Three particles are fixed on an x-axis. Particle 1 of charge q₁ is at x=-a, and particle 2 of charge q₂is at x=+a. If their net electrostatic force on particle 3 of charge -Qis to be zero, what must be the ratio q₁ /q₂when particle 3 is at (a)x=+0.500a and (b) x=+1.50a?

Charge $q_{1}isatx=-a$

Charge $q_{2}isatx=+a$

The net force on the third particle of charge -Q is to be zero.

Using the given data of separation, the ratio of the charges can be found easily by substituting these values in the formula of force obtained from Coulomb's law.

Formula:

The magnitude of the electrostatic force between any two particles,

$F_1=\frac{1}{\left(4\pi {\epsilon }_0\right)}\frac{\left|q_1\right|\left|q_2\right|}{r^2}$ (1)

The net force from particles 1 and 2 on third particle 3 (acting on -Q) is zero.
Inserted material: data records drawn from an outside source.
(** * bufs: a fixed-capacity cache of byte buffers

    A shallow embedding of [bufs.go] (package [bufs]) and the properties of
    its four methods [Alloc], [Calloc], [Free] and [Stats].

    Go values are modelled as follows.
    - [int] is [Z]; the only arithmetic that can leave the 64-bit range is the
      accumulation in [Stats], whose wrap-around is written out ([wrap]).
    - A [[]byte] is a slice header [byteslice]: the block of the byte heap it
      points to ([None] for the nil slice), its [len] and its [cap].  Every
      slice of this package starts at offset 0 of its block.
    - The byte heap [mem] is a list of blocks; a block's address is its index.
      [make([]byte, n)] appends a zeroed block, so addresses are never reused.
    - The sizes the runtime grants to [make] and [append] depend on the
      platform; they are the fields of [Runtime], over which everything
      below is stated.
    - A [Buffers] value is a [[][]byte] header over a backing array.  All
      headers the package builds are of the form [b[:k]] over one array, so
      the state keeps the array ([slots], whose length is [cap(b)]) and the
      [len] of the header stored in [*p] ([plen]).
    - A panic ends the call and leaves the state as it is at that point. *)

From Stdlib Require Import ZArith String Strings.Byte Lia.
From stdpp Require Import base tactics option list.

Local Open Scope Z_scope.

(** ** Go runtime values *)

Inductive runtime_error :=
| SliceBoundsOutOfRange (hi capacity : Z)   (* b[:hi] with hi > cap(b) *)
| IndexOutOfRange (i length : Z)            (* b[i] with i outside [0, len(b)) *)
| MakeLenOutOfRange                         (* makeslice: len out of range *)
| GrowLenOutOfRange                         (* growslice: len out of range *)
| NilDereference.

Inductive panic_value :=
| ErrorsNew (msg : string)                  (* panic(errors.New(msg)) *)
| RuntimeError (e : runtime_error).         (* a panic raised by the runtime *)

(** The limits of the runtime: [make([]T, n)] panics when [n] is negative or
    [n] elements take more than the runtime allocates at once, [append]
    panics when the slice cannot grow any further.  [max_bytes] and
    [max_slots] are the largest lengths [make] grants for a [[]byte] and for
    a [Buffers], [max_result] is the largest length [append] grants for a
    [[]byte].  Up to these limits memory is taken to be sufficient. *)
Class Runtime := {
  max_bytes : Z;
  max_slots : Z;
  max_result : Z
}.

Record byteslice := Slice { data : option nat; len : Z; cap : Z }.

Definition nil_slice : byteslice := Slice None 0 0.

Record state := State {
  slots : list byteslice;      (* backing array of the pool, cap(b) entries *)
  plen : Z;                    (* len( *p ) *)
  mem : list (list byte)       (* byte heap *)
}.

Inductive outcome (A : Type) :=
| Ok (a : A) (s : state)
| Panic (e : panic_value) (s : state).
Arguments Ok {A} a s.
Arguments Panic {A} e s.

Definition M (A : Type) : Type := state → outcome A.
Definition on_me (f : locals -> locals) : M world unit :=
  modify (fun w => {| page := page w; me := f (me w) |}).

(** A string in a condition: the empty string is falsy. *)
Definition nonempty (t : string) : bool := negb (String.eqb t EmptyString).

(** ** renderMessage and displayNodeAssignment *)

(** [renderMessage(message, isStreaming)]: the element appended. *)
Definition renderMessage (m : message) (isStreaming : bool) (s : state) : state :=
  let isUser := String.eqb (role m) "user" in
  let contentHTML := marked_parse (if nonempty (content m) then content m else "...") in
  set_chatWindow (chatWindow s ++ [MessageElement isUser isStreaming contentHTML]) s.

Section WithNumbers.
Context {num : Numbers}.

(** [displayNodeAssignment(nodeName)]: the text of the notification is
    made, which converts the name to a string, and the notification is
    appended. Its removal after three seconds is left out. *)
Definition displayNodeAssignment (nodeName : value) : M world unit :=
  textContent <- lift (concat_value "任务已分配至 " nodeName) ;;
  on_page (fun s => set_chatWindow (chatWindow s ++ [Notification textContent]) s).

(** ** The body of the read loop *)

(** [JSON.parse(data)] *)
Definition parse (data : string) : M world json :=
  lift (match JSON_parse data with
        | Some v => Normal v
        | None => Throw ESyntaxError
        end).

(** The member expression [parsed.choices[0].delta.content]. *)
Definition delta_content_of (parsed : json) : completion value :=
  match get (Some parsed) "choices" with
  | Throw e => Throw e
  | Normal choices =>
      match get choices "0" with
      | Throw e => Throw e
      | Normal choice =>
          match get choice "delta" with
          | Throw e => Throw e
          | Normal delta => get delta "content"
          end
      end
  end.

(** The condition [parsed.choices && parsed.choices[0].delta.content]: a
    falsy left operand is the value of the conjunction. *)
Definition condition (parsed : json) : completion value :=
  match get (Some parsed) "choices" with
  | Throw e => Throw e
  | Normal choices => if truthy choices then delta_content_of parsed else Normal choices
  end.

(** A line that starts with [data: ]: the [try] with its empty [catch]. *)
Definition on_data_line (line : string) : M world unit :=
  let data := substring_from 6 line in
  try_catch
    (parsed <- parse data ;;
     test <- lift (condition parsed) ;;
     if truthy test then
       content0 <- read (fun w => content (assistantMessage (me w))) ;;
       fragment <- lift (delta_content_of parsed) ;;
       content' <- lift (concat_value content0 fragment) ;;
       on_me (set_content content') ;;
       on_me (fun l => set_innerHTML (marked_parse (content (assistantMessage l))) l)
     else ret tt)
    (fun _ => ret tt).
Lemma convex_upper (U a b p q : Qc) :
  a <= U -> b <= U -> 0 <= p -> 0 < q -> (p * a + q * b) / (p + q) <= U.
Proof.
  intros Ha Hb Hp Hq. apply Qcdiv_upper; [apply Qc_nonneg_pos; assumption |].
  replace (U * (p + q)) with (U * p + U * q) by ring.
  replace (p * a + q * b) with (a * p + b * q) by ring.
  apply Qcplus_le_compat; apply Qcmult_le_compat_r; auto using Qclt_le_weak.
Qed.

(** ** Exponential smoothing keeps a convex property of its inputs *)

Section EwmRange.

Variable P : Qc -> Prop.
Hypothesis HP : forall a b p q : Qc,
  P a -> P b -> 0 <= p -> 0 < q -> P ((p * a + q * b) / (p + q)).
Variable alpha : Qc.
Hypothesis Ha0 : 0 < alpha.
Hypothesis Ha1 : alpha <= 1.

Lemma ewm_step_in (w : num) (ow : Qc) (n : nat) (cur : num) :
  fin_in P w -> 0 <= ow -> fin_in P cur ->
  fin_in P (fst (fst (ewm_step alpha (w, ow, n) cur))) /\
  0 <= snd (fst (ewm_step alpha (w, ow, n) cur)).
Proof.
  intros Hw Ho Hc.
  assert (Ho' : 0 <= ow * (1 - alpha)).
  { apply Qcmult_nonneg; [exact Ho |].
    apply Qcle_minus_iff in Ha1. exact Ha1. }
  destruct w as [a | | |]; try contradiction;
    destruct cur as [b | | |]; try contradiction; cbn [ewm_step is_obs].
  - cbn [fst snd]. split; [| apply Qclt_le_weak, Qc_0_lt_1].
    destruct (negb (neqb (Fin a) (Fin b))); [| exact Hw].
    cbn [nmul nadd]. rewrite ndiv_fin.
    + apply HP; assumption.
    + apply Qc_pos_neq0, Qc_nonneg_pos; assumption.
  - cbn [fst snd]. auto.
  - cbn [fst snd]. auto.
  - cbn [fst snd]. auto.
Qed.

Lemma ewm_out_in (st : ewm_state) : fin_in P (fst (fst st)) -> fin_in P (ewm_out st).
Proof.
  destruct st as [[w ow] n]. unfold ewm_out. cbn [fst].
  destruct (1 <=? n)%nat; cbn; auto.
Qed.
(** [exportData]: the rows are collected, joined by line feeds and handed
    to the browser as a download.  Nothing in the body can throw on a
    loaded page, so the [catch] branch has no counterpart here. *)
Definition exportData (id : string) (s : State) : download * State :=
  let csvRows := [] in
  let csvRows :=
    csvRows ++
    [Line (Js.join ","
             ["Survey";
              match survey s with
              | Some v => surveys.title v
              | None => EmptyString
              end])] in
  let csvRows :=
    csvRows ++
    [Line (Js.join "," ["Total Responses";
                        Js.decimal (N.of_nat (responseCount s))])] in
  let csvRows := csvRows ++ [Cells []] in
  let csvRows := fold_left (push_question (answers s)) (questions s) csvRows in
  let csvContent := Js.join newline (map row_text csvRows) in
  (mkDownload ("survey-results-" ++ id ++ ".csv") csvContent,
   show (toast_success "Results exported successfully!") s).

End SurveyResults.

(* ================================================================== *)
(** ** [src/pages/CreateSurvey.tsx]: the survey builder *)
(* ================================================================== *)

Module CreateSurvey.
Import Supabase.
Thus, the relation for x=+0.500a is given using equation (1) as:

$$\begin{gathered} \frac{1}{\left(4\pi {\epsilon }_0\right)}\frac{\left|q_1\right|Q}{(-a-{\displaystyle \frac{a}{2}}{)}^2}=\frac{1}{\left(4\pi {\epsilon }_0\right)}\frac{\left|q_2\right|Q}{(a-{\displaystyle \frac{a}{2}}{)}^2} \\ \left|q_1\right|=9.0\left|q_2\right| \\ \frac{\left|q_1\right|}{\left|q_2\right|}=9.0 \end{gathered}$$

Since Q is located between q₁ and q₂, we conclude q₁and q₂ are like-sign.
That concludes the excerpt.